Upon being accepted into medical school and almost graduating from pharmacy school in the late-1960s, my good friend Ron Kenmir dramatically switched career paths and became an airline pilot.
Now long retired from flying, Ron’s passion for medicine is still intact. He frequents many lectures on the subject, particularly on issues of aging.
Carol: Can you share some of what you’ve learned with Good Age readers, Ron?
Ron: Well, arthritis, memory loss and cancer seem to be the most prevalent health concerns for us retirees. However, we have far more control over dealing with each of these conditions than is popularly assumed.

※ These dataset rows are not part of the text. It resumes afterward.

Definition set_ocr_text (v : string) (self : t) : t :=
  mk (receipt_id self) (upload_date self) (image_data self) v
     (ingredients self) (quantity self) (shelf_life self).

Definition set_shelf_life (v : datetime.t) (self : t) : t :=
  mk (receipt_id self) (upload_date self) (image_data self) (ocr_text self)
     (ingredients self) (quantity self) v.

(** [bool(self.image_data)]: [None] and [b""] are both false. *)
Definition image_truthy (o : option (list byte)) : bool :=
  match o with
  | Some (_ :: _) => true
  | _ => false
  end.

Definition to_dict (self : t) : pyval :=
  PDict [
    ("receipt_id", PStr (receipt_id self));
    ("upload_date", PStr (datetime.isoformat (upload_date self)));
    ("image_data",
      if image_truthy (image_data self)
      then PStr (base64.b64encode (default [] (image_data self)))
      else PNone);
    ("ocr_text", PStr (ocr_text self));
    ("ingredients", PList (PStr <$> ingredients self));
    ("quantity", PInt (quantity self));
    ("shelf_life", PStr (datetime.isoformat (shelf_life self)))
  ].

Definition from_dict (data : pyval) : outcome t :=
  img ← get data "image_data" PNone;
  image_data ←
    (if py_truthy img
     then bs ← (getitem data "image_data" ≫= as_str) ≫= base64.b64decode;
          Return (Some bs)
     else Return None : outcome (option (list byte)));
  receipt_id ← getitem data "receipt_id" ≫= as_str;
  upload_date ← (getitem data "upload_date" ≫= as_str) ≫= datetime.fromisoformat;
  ocr_text ← getitem data "ocr_text" ≫= as_str;
  ingredients ← getitem data "ingredients" ≫= as_str_list;
  quantity ← getitem data "quantity" ≫= as_int;
  shelf_life ← (getitem data "shelf_life" ≫= as_str) ≫= datetime.fromisoformat;
  Return (mk receipt_id upload_date image_data ocr_text ingredients quantity
             shelf_life).

End Receipt.

Module MenuItem.

Record t := mk {
  item_id : string;
  name : string;
  ingredients : list string;
  price : float
}.

Definition match_ingredients (ingredients' : list string) (self : t) : bool :=
  existsb (λ ingredient, str_in ingredient (ingredients self)) ingredients'.

Definition to_dict (self : t) : pyval :=
  PDict [
    ("item_id", PStr (item_id self));
    ("name", PStr (name self));
    ("ingredients", PList (PStr <$> ingredients self));
    ("price", PFloat (price self))
  ].

Definition from_dict (data : pyval) : outcome t :=
  item_id ← getitem data "item_id" ≫= as_str;
  name ← getitem data "name" ≫= as_str;
  ingredients ← getitem data "ingredients" ≫= as_str_list;
  price ← getitem data "price" ≫= as_float;
  Return (mk item_id name ingredients price).

End MenuItem.

Module Store.

Record t := mk {
  store_id : string;
  name : string;
  location : float * float;
  menu_items : list MenuItem.t
}.

Definition get_store_link (self : t) : string :=
  "https://www.example.com/store/" +:+ store_id self.

Definition to_dict (self : t) : pyval :=
  PDict [
    ("store_id", PStr (store_id self));
    ("name", PStr (name self));
    ("location", PTuple [PFloat (fst (location self)); PFloat (snd (location self))]);
    ("menu_items", PList (MenuItem.to_dict <$> menu_items self))
  ].

(** [tuple(data["location"])], kept to the two coordinates of the field. *)
Definition as_location (v : pyval) : outcome (float * float) :=
  l ← as_list v;
  match l with
  | [PFloat a; PFloat b] => Return (a, b)
  | _ => Raise (TypeError "two float coordinates expected")
  end.

Definition from_dict (data : pyval) : outcome t :=
  menu_items ← (getitem data "menu_items" ≫= as_list) ≫= outcome_map MenuItem.from_dict;
  store_id ← getitem data "store_id" ≫= as_str;
  name ← getitem data "name" ≫= as_str;
  location ← getitem data "location" ≫= as_location;
  Return (mk store_id name location menu_items).

End Store.

(** ** [random]

    The draws are arguments: [randint] results are integers, and a sample is
    described by the position in the population chosen at each draw. *)
Module random.

(** [random.sample(population, k)]: the elements at the [k] positions
    [position 0 .. position (k-1)].  The generator picks positions inside
    the population and never the same one twice ([distinct_positions]). *)
Definition sample {A} (population : list A) (k : Z) (position : nat → nat)
    : outcome (list A) :=
  if (k <? 0) || (Z.of_nat (length population) <? k)
  then Raise (ValueError "Sample larger than population or is negative")
  else
    outcome_map
      (λ i, match population !! position i with
            | Some x => Return x
            | None => Raise (IndexError "list index out of range")
            end)
      (seq 0 (Z.to_nat k)).

Definition distinct_positions (n : nat) (k : Z) (position : nat → nat) : Prop :=
  Forall (λ i, (i < n)%nat) (position <$> seq 0 (Z.to_nat k))
  ∧ NoDup (position <$> seq 0 (Z.to_nat k)).

End random.

(** What [process_receipt] draws: [randint(2, 5)], the positions of the sample
    of the vocabulary, and for the i-th item line the price
    [uniform(1.99, 15.99)] as the cents that [:.2f] prints. *)
Record receipt_draws := mk_receipt_draws {
  randint_2_5 : Z;
  vocabulary_position : nat → nat;
  uniform_cents : nat → Z
}.

Definition receipt_draws_ok (n : nat) (rnd : receipt_draws) : Prop :=
  2 <= randint_2_5 rnd <= 5
  ∧ random.distinct_positions n (randint_2_5 rnd) (vocabulary_position rnd).

(** What the fallback of [get_recommendations] draws: [randint(1, 3)] and the
    positions of the sample of the menu items. *)
Record recommendation_draws := mk_recommendation_draws {
  randint_1_3 : Z;
  menu_position : nat → nat
}.


(** [l.sort(key=key, reverse=True)]: the stable sort by decreasing key, that
    is, elements with equal keys keep their order.  Computed by insertion. *)
Fixpoint insert_reverse {A} (key : A → nat) (x : A) (l : list A) : list A :=
  match l with
  | [] => [x]
  | y :: l' =>
      if (key x <? key y)%nat then y :: insert_reverse key x l'
      else x :: y :: l'
  end.

Definition sort_reverse {A} (key : A → nat) (l : list A) : list A :=
  foldr (insert_reverse key) [] l.

(** ** [ReceiptSystem] *)
Module ReceiptSystem.

(** The attributes of the object: the two lists hold references to
    [Customer] objects and [Store] values, and [receipts] maps a customer id
    to a list of references to [Receipt] objects.  The mapping is a finite
    map: the order in which a Python [dict] lists its keys is not part of
    it, and [to_dict] lists the entries in the order of [map_to_list]. *)
Record t := mk {
  customers : list nat;
  stores : list Store.t;
  receipts : gmap string (list nat)
}.

(** [ReceiptSystem()] *)
Definition __init__ : t := mk [] [] ∅.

C: OK, start with arthritis, something I know you’ve done much research on.
R: I’ve discovered we can often totally alleviate arthritis pain through exercise, such as walking, strength building, etcetera — especially walking! This is relatively new thinking. In the past, people mostly just lived with the pain, some winding up in wheelchairs unable to walk, and now, more commonly, having joint-replacement surgery.
C: Haven’t you personally proved this walking theory to work?
R: Yes. Three years ago, I felt the slow onset of sharp right hip pain that left me limping and unable to do stairs. My cartilage research revealed it wouldn’t hurt to exercise, so I began walking three miles a day and climbing stairs. It was really painful at first, but after several weeks, the pain went away and hasn’t come back. I now regularly walk three miles daily and haven’t needed hip-replacement surgery.
C: That’s pretty impressive. Now what are the latest findings on memory loss?
R: Keeping your body healthy and your mind passionately active both play a gigantic role in staving off mental decline — the passion part is critical. Also, when you sleep, your brain cleanses itself with pulsations and a newly discovered lymph drainage system. It follows that good sleep is important in preventing memory loss. And lastly, I’ve heard complete remission of memory loss has been achieved with vitamin B12 injections.
C: Now for the big one: Cancer.
R: The leading cause of most cancers used to be something of a mystery. But according to recent U of M Masonic Cancer Center research, compromised lifestyle factors, like smoking, stress and trauma, seem to account for up to about half the reasons people get cancer today. Genetics and even some bacterial/viral infections can play a role, as well.
Also, cancer often appears 1 to 1½ years after a major life loss, such as the death of a spouse or diagnosis of a cataclysmic disease. I found it especially interesting that we all get many tumors each year, which are handled by the immune system; you don’t even know you have them unless you scrutinize those areas
at the wrong time.
C: Any comments about mental health during retirement — particularly the loss of identity and sense of purpose that come with stopping work?
R: Delve into something you feel passionate about. Studying medicine is made to order for me.
C: And for me, it’s writing this wonderful column!